◆ What needs to be done ◆
Check every line below for the word "match" and copy the ones that have it.

Collected data entries:
_ _ _

Definition CnmtBuilder_new (title_id : Z) : CnmtBuilder :=
  {| cb_title_id := title_id; cb_title_version := 0; cb_records := [] |}.
Definition cnmt_title_version (b : CnmtBuilder) (v : Z) : CnmtBuilder := b <| cb_title_version := v |>.

Inductive AddContentError :=
| ContentTooLarge (size : Z)
| DuplicateContentType (content_type : CnmtContentType).

Definition same_type (r existing : ContentRecord) : bool :=
  content_type_code (content_type existing) =? content_type_code (content_type r).

Definition add_content (b : CnmtBuilder) (record : ContentRecord) : outcome AddContentError CnmtBuilder :=
  _ ← guard_err (MAX_CONTENT_SIZE <? size record) (ContentTooLarge (size record));
  _ ← guard_err (existsb (same_type record) (cb_records b)) (DuplicateContentType (content_type record));
  Ok (b <| cb_records := cb_records b ++ [record] |>).

(** [{:016x}]: the hexadecimal digits, most significant first, of a value of at most 16. *)
Definition hex_digit (d : Z) : byte := z2b (if d <? 10 then 0x30 + d else 0x61 + (d - 10)).
Fixpoint hex_digits (n : nat) (z : Z) : list byte :=
  match n with O => [] | S n => hex_digits n (z / 16) ++ [hex_digit (z mod 16)] end.

(** [format!("Application_{:016x}.cnmt", self.title_id)]. *)
Definition file_name (b : CnmtBuilder) : list byte :=
  [x41; x70; x70; x6c; x69; x63; x61; x74; x69; x6f; x6e; x5f] ++ hex_digits 16 (cb_title_id b) ++
  [x2e; x63; x6e; x6d; x74].

(** [sort_by_key(|record| record.content_type as u8)]. *)
Definition by_type (a b : ContentRecord) : bool :=
  content_type_code (content_type a) <=? content_type_code (content_type b).

Section build.
Context `{ZC : Zerocopy}.

Definition raw_record (record : ContentRecord) : option CnmtContentRecord :=
  head ← get_to (hash record) 0x10;
  nca_id ← copy_from_slice (zeros 0x10) 0 0x10 head;
  low ← get_to (le_bytes 8 (size record)) 0x6;
  size ← copy_from_slice (zeros 0x6) 0 0x6 low;
  Some {| cr_hash := hash record; cr_nca_id := nca_id; cr_size := size;
          cr_content_type := content_type_code (content_type record); cr_id_offset := 0 |}.

Fixpoint write_records (records : list ContentRecord) (buf : list byte) : option (list byte) :=
  match records with
  | [] => Some buf
  | record :: records => raw ← raw_record record; write_records records (buf ++ as_bytes raw)
  end.

Definition build (b : CnmtBuilder) : option (list byte) :=
  let records := sort_by by_type (cb_records b) in
  let header :=
    {| ch_title_id := cb_title_id b; ch_title_version := cb_title_version b;
       ch_meta_type := meta_type_code Application; ch_reserved_0xd := 0;
       extended_header_size := as_u16 (size_of CnmtApplicationExtendedHeader);
       content_entry_count := as_u16 (len records); meta_entry_count := 0;
       ch_reserved_0x14 := zeros 0xC |} in
  let extended_header :=
    {| patch_title_id := as_u64 (cb_title_id b + PATCH_TITLE_ID_OFFSET);
       required_system_version := 0; required_application_version := 0 |} in
  buf ← write_records records (as_bytes header ++ as_bytes extended_header);
  Some (buf ++ zeros 0x20).
End build.

(** ** The reader *)

Record Cnmt := {
  c_header : CnmtHeader;
  c_extended_header : option CnmtApplicationExtendedHeader;
  c_records : list CnmtContentRecord;
}.

Inductive FromBytesError :=
| BufferTooSmall (required available : Z)
| ExtendedHeaderOutOfBounds (extended_header_size available : Z)
| RecordsOutOfBounds (content_entry_count available : Z).

Section read.
Context `{ZC : Zerocopy}.

Definition try_from_bytes (bytes : list byte) : outcome FromBytesError Cnmt :=
  '(header, rest) ← ok_or (ref_from_prefix CnmtHeader bytes)
    (BufferTooSmall (size_of CnmtHeader) (len bytes));
  let ext_size := extended_header_size header in
  rest' ← ok_or (get_from rest ext_size) (ExtendedHeaderOutOfBounds ext_size (len rest));
  extended_header ← or_panic
    (if (ext_size =? size_of CnmtApplicationExtendedHeader)
        && (ch_meta_type header =? meta_type_code Application) then
       tail ← get_from bytes (size_of CnmtHeader);
       Some ('(extended, _) ← ref_from_prefix CnmtApplicationExtendedHeader tail; Some extended)
     else Some None);
  let count := content_entry_count header in
  '(records, _) ← ok_or (ref_from_prefix_with_elems CnmtContentRecord rest' count)
    (RecordsOutOfBounds count (len rest'));
  Ok {| c_header := header; c_extended_header := extended_header; c_records := records |}.
End read.

Definition read_meta_type (value : Z) : option CnmtContentMetaType :=
  if value =? meta_type_code Application then Some Application
  else if value =? meta_type_code Patch then Some Patch
  else if value =? meta_type_code AddOnContent then Some AddOnContent
  else None.

Definition read_content_type (value : Z) : option CnmtContentType :=
  if value =? content_type_code Meta then Some Meta
  else if value =? content_type_code Program then Some Program
  else if value =? content_type_code Data then Some Data
  else if value =? content_type_code Control then Some Control
  else if value =? content_type_code HtmlDocument then Some HtmlDocument
  else if value =? content_type_code LegalInformation then Some LegalInformation
  else if value =? content_type_code DeltaFragment then Some DeltaFragment
  else None.

Definition title_id (c : Cnmt) : Z := ch_title_id (c_header c).
Definition title_version (c : Cnmt) : Z := ch_title_version (c_header c).
Definition meta_type (c : Cnmt) : option CnmtContentMetaType := read_meta_type (ch_meta_type (c_header c)).
Definition record_count (c : Cnmt) : Z := len (c_records c).
Definition record_size (r : CnmtContentRecord) : option Z :=
  bytes ← copy_from_slice (zeros 8) 0 0x6 (cr_size r);
  Some (le_val bytes).
Definition record_content_type (r : CnmtContentRecord) : option CnmtContentType :=
  read_content_type (cr_content_type r).

(** ** Invariant and lemmas *)

(** What [add_content] keeps: the sizes fit six bytes and no content type repeats. *)
Record builder_wf (b : CnmtBuilder) : Prop := {
  bw_title : is_u64 (cb_title_id b);
  bw_version : is_u32 (cb_title_version b);
  bw_hash : Forall (λ r, len (hash r) = 0x20) (cb_records b);
  bw_size : Forall (λ r, 0 ≤ size r ≤ MAX_CONTENT_SIZE) (cb_records b);
  bw_types : NoDup (map content_type (cb_records b));
}.

#[export] Instance CnmtContentType_eq_dec : EqDecision CnmtContentType.
Proof. solve_decision. Defined.

Lemma content_type_code_inj s t : content_type_code s = content_type_code t → s = t.
Proof. by destruct s, t. Qed.

Lemma content_type_code_range t : 0 ≤ content_type_code t ≤ 6.
Proof. destruct t; cbn; lia. Qed.

Lemma read_content_type_code t : read_content_type (content_type_code t) = Some t.
Proof. by destruct t. Qed.

(** At most one record per type: at most seven. *)
Lemma len_records b : builder_wf b → len (cb_records b) ≤ 7.
Proof.
  intros Hb. unfold len. rewrite <-(length_map content_type).
  assert (length (map content_type (cb_records b)) ≤
    length [Meta; Program; Data; Control; HtmlDocument; LegalInformation; DeltaFragment])%nat as H.
  { apply submseteq_length, NoDup_submseteq; [by apply bw_types|].
    intros [] _; repeat constructor. }
  cbn [length] in H. lia.
Qed.

Lemma by_type_total x y : by_type x y = true ∨ by_type y x = true.
Proof. unfold by_type. rewrite !Z.leb_le. lia. Qed.
Lemma by_type_trans x y z : by_type x y = true → by_type y z = true → by_type x z = true.
Proof. unfold by_type. rewrite !Z.leb_le. lia. Qed.

(** The order separates records of distinct types, so the sorted list is unique. *)
Lemma sort_records_perm l k : NoDup (map content_type l) → l ≡ₚ k → sort_by by_type l = sort_by by_type k.
Proof.
  intros Hnd Hlk. apply (sorted_perm_eq by_type).
  - intros x y Hx Hy. unfold by_type. rewrite !Z.leb_le. intros.
    assert (content_type x = content_type y) as Hxy by (apply content_type_code_inj; lia).
    rewrite sort_by_perm in Hx, Hy. clear k Hlk. induction l as [|z l IH]; [by apply elem_of_nil in Hx|].
    cbn in Hnd. apply NoDup_cons in Hnd as [Hz Hnd].
    apply elem_of_cons in Hx as [-> | Hx], Hy as [-> | Hy]; [done| | |by apply IH].
    + destruct Hz. rewrite Hxy. apply (list_elem_of_fmap_2 content_type _ _ Hy).
    + destruct Hz. rewrite <-Hxy. apply (list_elem_of_fmap_2 content_type _ _ Hx).
  - apply sort_by_sorted; [apply by_type_total|apply by_type_trans].
  - apply sort_by_sorted; [apply by_type_total|apply by_type_trans].
  - by rewrite !sort_by_perm.
Qed.

(** ** Lemmas: the image *)

Definition raw_of (r : ContentRecord) : CnmtContentRecord :=
  {| cr_hash := hash r; cr_nca_id := ztake 0x10 (hash r); cr_size := le_bytes 6 (size r);
     cr_content_type := content_type_code (content_type r); cr_id_offset := 0 |}.
(** [None] is a panic. *)
Definition name (n : Npdm) : option (list byte) :=
  bytes ← get_to (nh_name (np_header n)) (nul_position (nh_name (np_header n)));
  Some (utf8_or_empty bytes).
Definition main_thread_priority (n : Npdm) : Z := nh_main_thread_priority (np_header n).
Definition main_thread_stack_size (n : Npdm) : Z := nh_main_thread_stack_size (np_header n).
Definition program_id_range (n : Npdm) : Z * Z :=
  (ad_program_id_min (np_acid n), ad_program_id_max (np_acid n)).
Definition program_id (n : Npdm) : Z := ai_program_id (np_aci0 n).

(** The common body of the three accessors below. *)
Definition aci0_data (section : inner_section) (n : Npdm) (offset size : Z) : outcome FromBytesError (list byte) :=
  let buffer_size := len (np_bytes n) in
  let start := nh_aci_offset (np_header n) + offset in
  end_ ← ok_or (checked_add start size) (Aci0InnerSectionOutOfBounds section offset size USIZE_MAX buffer_size);
  _ ← guard_err (buffer_size <? end_) (Aci0InnerSectionOutOfBounds section offset size end_ buffer_size);
  or_panic (get_range (np_bytes n) start end_).
Definition aci0_fac_data (n : Npdm) := aci0_data FAC n (ai_fac_offset (np_aci0 n)) (ai_fac_size (np_aci0 n)).
Definition aci0_sac_data (n : Npdm) := aci0_data SAC n (ai_sac_offset (np_aci0 n)) (ai_sac_size (np_aci0 n)).
Definition aci0_kc_data (n : Npdm) := aci0_data KC n (ai_kc_offset (np_aci0 n)) (ai_kc_size (np_aci0 n)).

(** ** What the image holds, abstractly *)

Definition a16 (v : Z) : Z := align_up v 16.
Definition sac_off (fo : Z) (fac : list byte) : Z := a16 (fo + len fac).
Definition kc_off (fo : Z) (fac sac : list byte) : Z := a16 (sac_off fo fac + len sac).
Definition sec_size (fo : Z) (fac sac kc : list byte) : Z := kc_off fo fac sac + len kc.

(** The builder's sections with the defaults filled in. *)
Definition aci_of (b : NpdmBuilder) : AciData :=
  match b_aci b with
  | Some aci => aci
  | None => {| aci_program_id := md_title_id (metadata b);
               aci_filesystem_access := FilesystemAccess_default; aci_service_access := [];
               aci_kernel_capabilities := [] |}
  end.
Definition acid_of (b : NpdmBuilder) : AcidData := default AcidData_default (b_acid b).

Definition aci_fac (b : NpdmBuilder) := fah_of (aci_filesystem_access (aci_of b)).
Definition aci_sac (b : NpdmBuilder) := build_service_access_control (aci_service_access (aci_of b)).
Definition aci_kc (b : NpdmBuilder) := build_kernel_capabilities (aci_kernel_capabilities (aci_of b)).
Definition acid_fac (b : NpdmBuilder) := build_filesystem_access_control (acid_filesystem_access (acid_of b)).
Definition acid_sac (b : NpdmBuilder) := build_service_access_control (acid_service_access (acid_of b)).
Definition acid_kc (b : NpdmBuilder) := build_kernel_capabilities (acid_kernel_capabilities (acid_of b)).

_ _ _

◆ Exercise answer ◆
  match n with O => [] | S n => hex_digits n (z / 16) ++ [hex_digit (z mod 16)] end.
  match records with
  match b_aci b with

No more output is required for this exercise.